Bond made a dash for the door in back. Ourumov's troops fired at him—apparently, Ourumov was crazy enough to kill them all when he knew it was inevitable anyway—but none of their bullets connected to anything but wall and floor. Bond ran up the stairs and made it to the top just as Ourumov's troops made it through the door. Bond looked over the side of the stairs and saw Ourumov's very angered face staring up at him.
It was very cold outside when Bond got to the runway. A plane was already sitting on the runway. Hopefully, the keys were already in the ignition. Bond made a very mad dash to the plane and was greeted by a bullet through the cockpit glass when he made it there. He spun around and saw Ourumov and his troops had made it outside. Bond emptied out the last of his AK-74 on them, then left the weapon. He jumped inside the plane and found that he was actually in luck this time—the keys were in the ignition. He ran though the mental list of take-off procedures and started the plane. He didn't have time to do everything necessary, so he started it up very quickly, then got himself moving.
As the plane lifted off—hopefully with no damaging holes in it—Bond checked his watch. Ten seconds until the charges went off. When he was safely away, he turned and looked out the window. The explosion was immense. A piece of the dam itself had been blown off.
And Bond had left the corpse of Alec Trevelyan there. Hopefully, the base collapsing on top of him would provide a propper burial.

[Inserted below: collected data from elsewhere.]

(* ===== verification/Validation.v ===== *)
(** * Validation of headers and blocks ([src/consensus/parlia/validation.rs],
      [src/node/consensus.rs], [src/consensus/eip4844/blob_fee.rs],
      [src/chainspec/mod.rs])

    The checks of a header on its own, against its parent, of a body against
    its header and of the result of execution, the blob parameters of a chain
    and the blob fee.  The clock is an argument; the checks of reth
    ([validate_against_parent_hash_number], [validate_against_parent_4844], the
    body check of [EthBeaconConsensus]), the roots of tries and the constants of
    EIP-4844 are parameters. *)

From S2P Require Import Prelude Hardforks Types Snapshot HeaderExtra Errors Timing.

(** [ConsensusError] of reth: the errors these checks return; [Reth] stands for
    those of the checks of reth. *)
Inductive ConsensusError :=
| HeaderGasUsedExceedsGasLimit (gas_used gas_limit : Z)
| BaseFeeMissing
| BlobGasUsedMissing
| ExcessBlobGasMissing
| BlobGasUsedExceedsMaxBlobGasPerBlock (blob_gas_used max_blob_gas_per_block : Z)
| BlobGasUsedNotMultipleOfBlobGasPerBlob (blob_gas_used blob_gas_per_blob : Z)
| TimestampIsInFuture (timestamp present_timestamp : Z)
| Other (e : ParliaConsensusError)
| BodyOmmersHashDiff (got expected : B256)
| BlobGasUsedUnexpected
| ExcessBlobGasUnexpected
| ParentBeaconBlockRootUnexpected
| BodyTransactionRootDiff (got expected : B256)
| BlobGasUsedDiff (got expected : Z)
| TimestampIsInPast (parent_timestamp timestamp : Z)
| BlockGasUsed (got expected : Z)
| BodyReceiptRootDiff (got expected : B256)
| BodyBloomLogDiff (got expected : Z)
| RequestsHashMissing
| BodyRequestsHashDiff (got expected : B256)
| Reth (code : Z).

Notation checked := (comp ConsensusError unit).

(** The constants of [alloy_eips] and [alloy_consensus]. *)
Class BlobConstants := {
  DATA_GAS_PER_BLOB : Z;
  MAX_DATA_GAS_PER_BLOCK_DENCUN : Z;
  BLOB_GASPRICE_UPDATE_FRACTION : Z;
  BLOB_GASPRICE_UPDATE_FRACTION_PECTRA : Z;
  fake_exponential : Z → Z → Z → Z;
  EMPTY_OMMER_ROOT_HASH : B256;
}.
Class BlobConstantsLaws `(BlobConstants) : Prop := {
  DATA_GAS_PER_BLOB_pos : 0 < DATA_GAS_PER_BLOB;
}.

(** A block with its body: the hashes of the body are those the libraries
    compute from it. *)
Record Body := {
  body_transactions_root : B256;
  body_blob_gas_used : Z;
}.

(** [BlockExecutionResult]: the gas after each transaction and the bloom of its
    logs, and the hash of the requests. *)
Record ReceiptData := { cumulative_gas_used : Z; receipt_bloom : Z }.
Record ExecutionResultData := { result_receipts : list ReceiptData; result_requests_hash : B256 }.

Section Validation.
Context `{FCA : ForkConditionApi} {CS : Type} `{!BscHardforks CS} `{BC : BlobConstants} `{SL : Sealable}.
Context `{TL : !LruApi Z}.
Variable self : Parlia CS.
Implicit Types (header parent : Header).

(** ** A header on its own *)

Definition validate_header_gas header : checked :=
  if gas_limit header <? gas_used header
  then Err (HeaderGasUsedExceedsGasLimit (gas_used header) (gas_limit header))
  else Ret tt.

Definition validate_header_base_fee header : checked :=
  if active_at_block (ethereum_fork_activation (spec self) EthLondon) (number header)
     && bool_decide (base_fee_per_gas header = None)
  then Err BaseFeeMissing
  else Ret tt.

Definition validate_4844_header_of_bsc header : checked :=
  blob_gas_used ← ok_or (blob_gas_used header) BlobGasUsedMissing;
  excess_blob_gas ← ok_or (excess_blob_gas header) ExcessBlobGasMissing;
  if MAX_DATA_GAS_PER_BLOCK_DENCUN <? blob_gas_used
  then Err (BlobGasUsedExceedsMaxBlobGasPerBlock blob_gas_used MAX_DATA_GAS_PER_BLOCK_DENCUN)
  else
    r ← rem_u blob_gas_used DATA_GAS_PER_BLOB;
    if negb (r =? 0) then Err (BlobGasUsedNotMultipleOfBlobGasPerBlob blob_gas_used DATA_GAS_PER_BLOB)
    else
      r ← rem_u excess_blob_gas DATA_GAS_PER_BLOB;
      if negb (r =? 0) then Err (BlobGasUsedNotMultipleOfBlobGasPerBlob excess_blob_gas DATA_GAS_PER_BLOB)
      else Ret tt.

(** [now] is [present_millis_timestamp]. *)
Definition validate_header (now : Z) header : checked :=
  let header_timestamp := calculate_millisecond_timestamp header in
  if now <? header_timestamp then Err (TimestampIsInFuture header_timestamp now)
  else
    _ ← map_err Other (check_header_extra self header);
    if negb (ommers_hash header =? EMPTY_OMMER_ROOT_HASH)
    then Err (BodyOmmersHashDiff (ommers_hash header) EMPTY_OMMER_ROOT_HASH)
    else
      _ ← validate_header_gas header;
      _ ← validate_header_base_fee header;
      _ ← (if is_cancun_active_at_timestamp (spec self) (number header) (timestamp header)
           then validate_4844_header_of_bsc header
           else if bool_decide (is_Some (blob_gas_used header)) then Err BlobGasUsedUnexpected
           else if bool_decide (is_Some (excess_blob_gas header)) then Err ExcessBlobGasUnexpected
           else Ret tt);
      if is_bohr_active_at_timestamp (spec self) (number header) (timestamp header) then
        match parent_beacon_block_root header with
        | None => Err ParentBeaconBlockRootUnexpected
        | Some root => if negb (root =? ZERO) then Err ParentBeaconBlockRootUnexpected else Ret tt
        end
      else
        match parent_beacon_block_root header with
        | Some _ => Err ParentBeaconBlockRootUnexpected
        | None => Ret tt
        end.

(** The method of the trait on [Parlia], which its documentation says is unused. *)
Definition parlia_validate_header_against_parent header parent : checked := Panic.

(** ** A header against its parent *)

Context {BlobParams : Type}.
Variable blob_params_at_timestamp : Z → option BlobParams.
Variable validate_against_parent_hash_number : Header → Header → checked.
Variable validate_against_parent_4844 : Header → Header → BlobParams → checked.

Definition validate_header_against_parent header parent : checked :=
  _ ← validate_against_parent_hash_number header parent;
  let header_ts := calculate_millisecond_timestamp header in
  let parent_ts := calculate_millisecond_timestamp parent in
  if header_ts <=? parent_ts then Err (TimestampIsInPast parent_ts header_ts)
  else if is_cancun_active_at_timestamp (spec self) (number header) (timestamp header) then
    match blob_params_at_timestamp (timestamp header) with
    | Some blob_params => validate_against_parent_4844 header parent blob_params
    | None => Ret tt
    end
  else Ret tt.

(** ** A block before and after its execution *)

(** [ensure_transaction_root_valid] compares the root of the transactions of
    the body with the one of the header. *)
Definition validate_block_pre_execution header (body : Body) : checked :=
  if negb (body_transactions_root body =? transactions_root header)
  then Err (BodyTransactionRootDiff (body_transactions_root body) (transactions_root header))
  else if is_cancun_active_at_timestamp (spec self) (number header) (timestamp header) then
    header_blob_gas_used ← ok_or (blob_gas_used header) BlobGasUsedMissing;
    total_blob_gas ← ok_or (blob_gas_used header) BlobGasUsedMissing;
    if negb (total_blob_gas =? header_blob_gas_used)
    then Err (BlobGasUsedDiff header_blob_gas_used total_blob_gas)
    else Ret tt
  else Ret tt.

Variable calculate_receipt_root : list ReceiptData → B256.

Definition compare_receipts_root_and_logs_bloom (calculated_receipts_root calculated_logs_bloom
    expected_receipts_root expected_logs_bloom : Z) : checked :=
  if negb (calculated_receipts_root =? expected_receipts_root)
  then Err (BodyReceiptRootDiff calculated_receipts_root expected_receipts_root)
  else if negb (calculated_logs_bloom =? expected_logs_bloom)
  then Err (BodyBloomLogDiff calculated_logs_bloom expected_logs_bloom)
  else Ret tt.

Definition verify_receipts (expected_receipts_root expected_logs_bloom : Z) (receipts : list ReceiptData) : checked :=
  let logs_bloom := fold_left (λ bloom r, Z.lor bloom (receipt_bloom r)) receipts 0 in
  compare_receipts_root_and_logs_bloom (calculate_receipt_root receipts) logs_bloom
    expected_receipts_root expected_logs_bloom.

Definition validate_block_post_execution header (result : ExecutionResultData) : checked :=
  let receipts := result_receipts result in
  let cumulative := from_option cumulative_gas_used 0 (list.last receipts) in
  if negb (gas_used header =? cumulative) then Err (BlockGasUsed cumulative (gas_used header))
  else
    _ ← (if active_at_block (ethereum_fork_activation (spec self) EthByzantium) (number header)
         then verify_receipts (receipts_root header) (logs_bloom header) receipts
         else Ret tt);
    if is_prague_active_at_block_and_timestamp (spec self) (number header) (timestamp header) then
      match requests_hash header with
      | None => Err RequestsHashMissing
      | Some header_requests_hash =>
          let requests_hash := result_requests_hash result in
          if negb (requests_hash =? header_requests_hash)
          then Err (BodyRequestsHashDiff requests_hash header_requests_hash)
          else Ret tt
      end
    else Ret tt.

End Validation.

(** ** Blob parameters and fees *)

Definition MIN_BLOB_GAS_PRICE : Z := 1.
Definition BLOB_TX_BLOB_GAS_PER_BLOB : Z := 131072.

Section BlobFee.
Context `{HA : HardforksApi} `{BC : BlobConstants}.
Variable chain_spec : BscChainSpec.

Definition CANCUN_UPDATE_FRACTION : Z := wrapu 64 BLOB_GASPRICE_UPDATE_FRACTION.

(** [cancun]: the blob parameters of Cancun in the wrapped [ChainSpec], whose
    method [is_cancun_active_at_timestamp] asks the Ethereum fork. *)
Definition blob_params_at_timestamp {BlobParams} (cancun : BlobParams) (timestamp : Z) : option BlobParams :=
  if active_at_timestamp (ethereum_fork_activation chain_spec EthCancun) timestamp
  then Some cancun else None.

Definition get_update_fraction {E} (timestamp : Z) : comp E Z :=
  let pectra := wrapu 64 BLOB_GASPRICE_UPDATE_FRACTION_PECTRA in
  if active_at_timestamp (bsc_fork_activation chain_spec Fermi) timestamp then Ret pectra
  else if active_at_timestamp (bsc_fork_activation chain_spec Maxwell) timestamp then Ret pectra
  else if active_at_timestamp (bsc_fork_activation chain_spec Lorentz) timestamp then Ret pectra
  else if is_prague_active_at_timestamp chain_spec timestamp then Ret pectra
  else if active_at_timestamp (bsc_fork_activation chain_spec Cancun) timestamp then Ret CANCUN_UPDATE_FRACTION
  else Panic.

Definition calc_blob_fee {E} (header : Header) : comp E Z :=
  frac ← get_update_fraction (timestamp header);
  Ret (fake_exponential MIN_BLOB_GAS_PRICE (default 0 (excess_blob_gas header)) frac).

End BlobFee.

(** * Proofs *)

Section Proofs.
Context `{FCA : ForkConditionApi} {CS : Type} `{!BscHardforks CS} `{BC : BlobConstants} `{!BlobConstantsLaws BC}.
Variable self : Parlia CS.
Implicit Types (header parent : Header).

(** The blob fields of a header from Cancun on. *)
Definition blob_fields_ok header : Prop :=
  ∃ used excess, blob_gas_used header = Some used ∧ excess_blob_gas header = Some excess
  ∧ used <= MAX_DATA_GAS_PER_BLOCK_DENCUN ∧ used mod DATA_GAS_PER_BLOB = 0 ∧ excess mod DATA_GAS_PER_BLOB = 0.

Lemma validate_4844_iff header : validate_4844_header_of_bsc header = Ret tt ↔ blob_fields_ok header.
Proof.
  unfold validate_4844_header_of_bsc, blob_fields_ok. pose proof DATA_GAS_PER_BLOB_pos.
  destruct (blob_gas_used header) as [u|]; cbn; [|naive_solver].
  destruct (excess_blob_gas header) as [e|]; cbn; [|naive_solver].
  unfold rem_u. rewrite (proj2 (Z.eqb_neq DATA_GAS_PER_BLOB 0)) by lia. cbn.
  destruct (Z.ltb_spec MAX_DATA_GAS_PER_BLOCK_DENCUN u).
  { split; [done|]. intros (u' & e' & [= <-] & [= <-] & ? & _). lia. }
  destruct (Z.eqb_spec (u mod DATA_GAS_PER_BLOB) 0) as [Hu|Hu]; cbn; [|split; [done|]; naive_solver].
  destruct (Z.eqb_spec (e mod DATA_GAS_PER_BLOB) 0) as [He|He]; cbn; [|split; [done|]; naive_solver].
  split; [|done]. intros _. by exists u, e.
Qed.

(** The fields of a header that its validation checks, apart from the extra data
    and the time. *)
Record header_fields_ok header : Prop := {
  hf_ommers : ommers_hash header = EMPTY_OMMER_ROOT_HASH;
  hf_gas : gas_used header <= gas_limit header;
  hf_base_fee : active_at_block (ethereum_fork_activation (spec self) EthLondon) (number header) = true →
    is_Some (base_fee_per_gas header);
  hf_blobs : if is_cancun_active_at_timestamp (spec self) (number header) (timestamp header)
    then blob_fields_ok header else blob_gas_used header = None ∧ excess_blob_gas header = None;
  hf_beacon : parent_beacon_block_root header
    = if is_bohr_active_at_timestamp (spec self) (number header) (timestamp header) then Some ZERO else None;
}.

Lemma bind_tt_iff (c d : checked) : (_ ← c; d) = Ret tt ↔ c = Ret tt ∧ d = Ret tt.
Proof. destruct c as [[]| | |]; cbn; naive_solver. Qed.

Lemma map_err_Ret {E E' A} (f : E → E') (c : comp E A) a : map_err f c = Ret a ↔ c = Ret a.
Proof. destruct c; cbn; naive_solver. Qed.

Lemma else_Ret_iff (b : bool) e (c : checked) : (if b then Err e else c) = Ret tt ↔ b = false ∧ c = Ret tt.
Proof. destruct b; naive_solver. Qed.

Lemma header_gas_iff header : validate_header_gas header = Ret tt ↔ gas_used header <= gas_limit header.
Proof. unfold validate_header_gas. rewrite else_Ret_iff, Z.ltb_ge. naive_solver. Qed.

Lemma header_base_fee_iff header :
  validate_header_base_fee self header = Ret tt ↔
  (active_at_block (ethereum_fork_activation (spec self) EthLondon) (number header) = true →
   is_Some (base_fee_per_gas header)).
Proof.
  unfold validate_header_base_fee. rewrite else_Ret_iff, andb_false_iff, bool_decide_eq_false, <- not_eq_None_Some.
  destruct (active_at_block _ _); naive_solver.
Qed.

Lemma no_blob_fields_iff header :
  (if bool_decide (is_Some (blob_gas_used header)) then Err BlobGasUsedUnexpected
   else if bool_decide (is_Some (excess_blob_gas header)) then Err ExcessBlobGasUnexpected
   else Ret tt) = Ret tt ↔ blob_gas_used header = None ∧ excess_blob_gas header = None.
Proof. rewrite !else_Ret_iff, !bool_decide_eq_false, <- !eq_None_not_Some. naive_solver. Qed.

Lemma validate_header_result now header :
  validate_header self now header = Ret tt ↔
  calculate_millisecond_timestamp header <= now ∧ check_header_extra self header = Ret tt
  ∧ header_fields_ok header.
Proof.
  unfold validate_header.
  rewrite else_Ret_iff, Z.ltb_ge, bind_tt_iff, map_err_Ret, else_Ret_iff, negb_false_iff, Z.eqb_eq, !bind_tt_iff,
    header_gas_iff, header_base_fee_iff.
  assert (Hblobs : (if is_cancun_active_at_timestamp (spec self) (number header) (timestamp header)
           then validate_4844_header_of_bsc header
           else if bool_decide (is_Some (blob_gas_used header)) then Err BlobGasUsedUnexpected
           else if bool_decide (is_Some (excess_blob_gas header)) then Err ExcessBlobGasUnexpected
           else Ret tt) = Ret tt ↔
    if is_cancun_active_at_timestamp (spec self) (number header) (timestamp header)
    then blob_fields_ok header else blob_gas_used header = None ∧ excess_blob_gas header = None).
  { destruct (is_cancun_active_at_timestamp _ _ _); [apply validate_4844_iff|apply no_blob_fields_iff]. }
  rewrite Hblobs. clear Hblobs. split.
  - intros (Ht & Hx & Ho & Hg & Hf & Hb & Hroot). split_and!; [done|done|]. split; try done.
    destruct (is_bohr_active_at_timestamp _ _ _); destruct (parent_beacon_block_root header) as [r|]; try done.
    apply else_Ret_iff in Hroot as [Hr _]. reflect_bools. by subst.
  - intros (Ht & Hx & []). split_and!; try done.
    destruct (is_bohr_active_at_timestamp _ _ _); by rewrite hf_beacon0.
Qed.

End Proofs.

He tapped a few buttons near the radio. Frequency 007—a direct line from him to MI6 HQ in London. "Bond here. Mission accomplished. 006 is out of play, however."
M's voice came over the radio. "We read you, 007. Good job. Trevelyan's funeral service will be carried out when you return."
"Understood, Ma'am."
"007?"
"Yes?"
"How?"
"Colonel Ourumov."
"Soviet-headed dog! I wasn't even aware he was stationed at Arkangelsk."
"Well he was. And he must have known we were coming."
"A traitor?"
"It must have been Doak. The double agent Trevelyan contacted."
"We'll try to point fingers later, 007. Just get back here."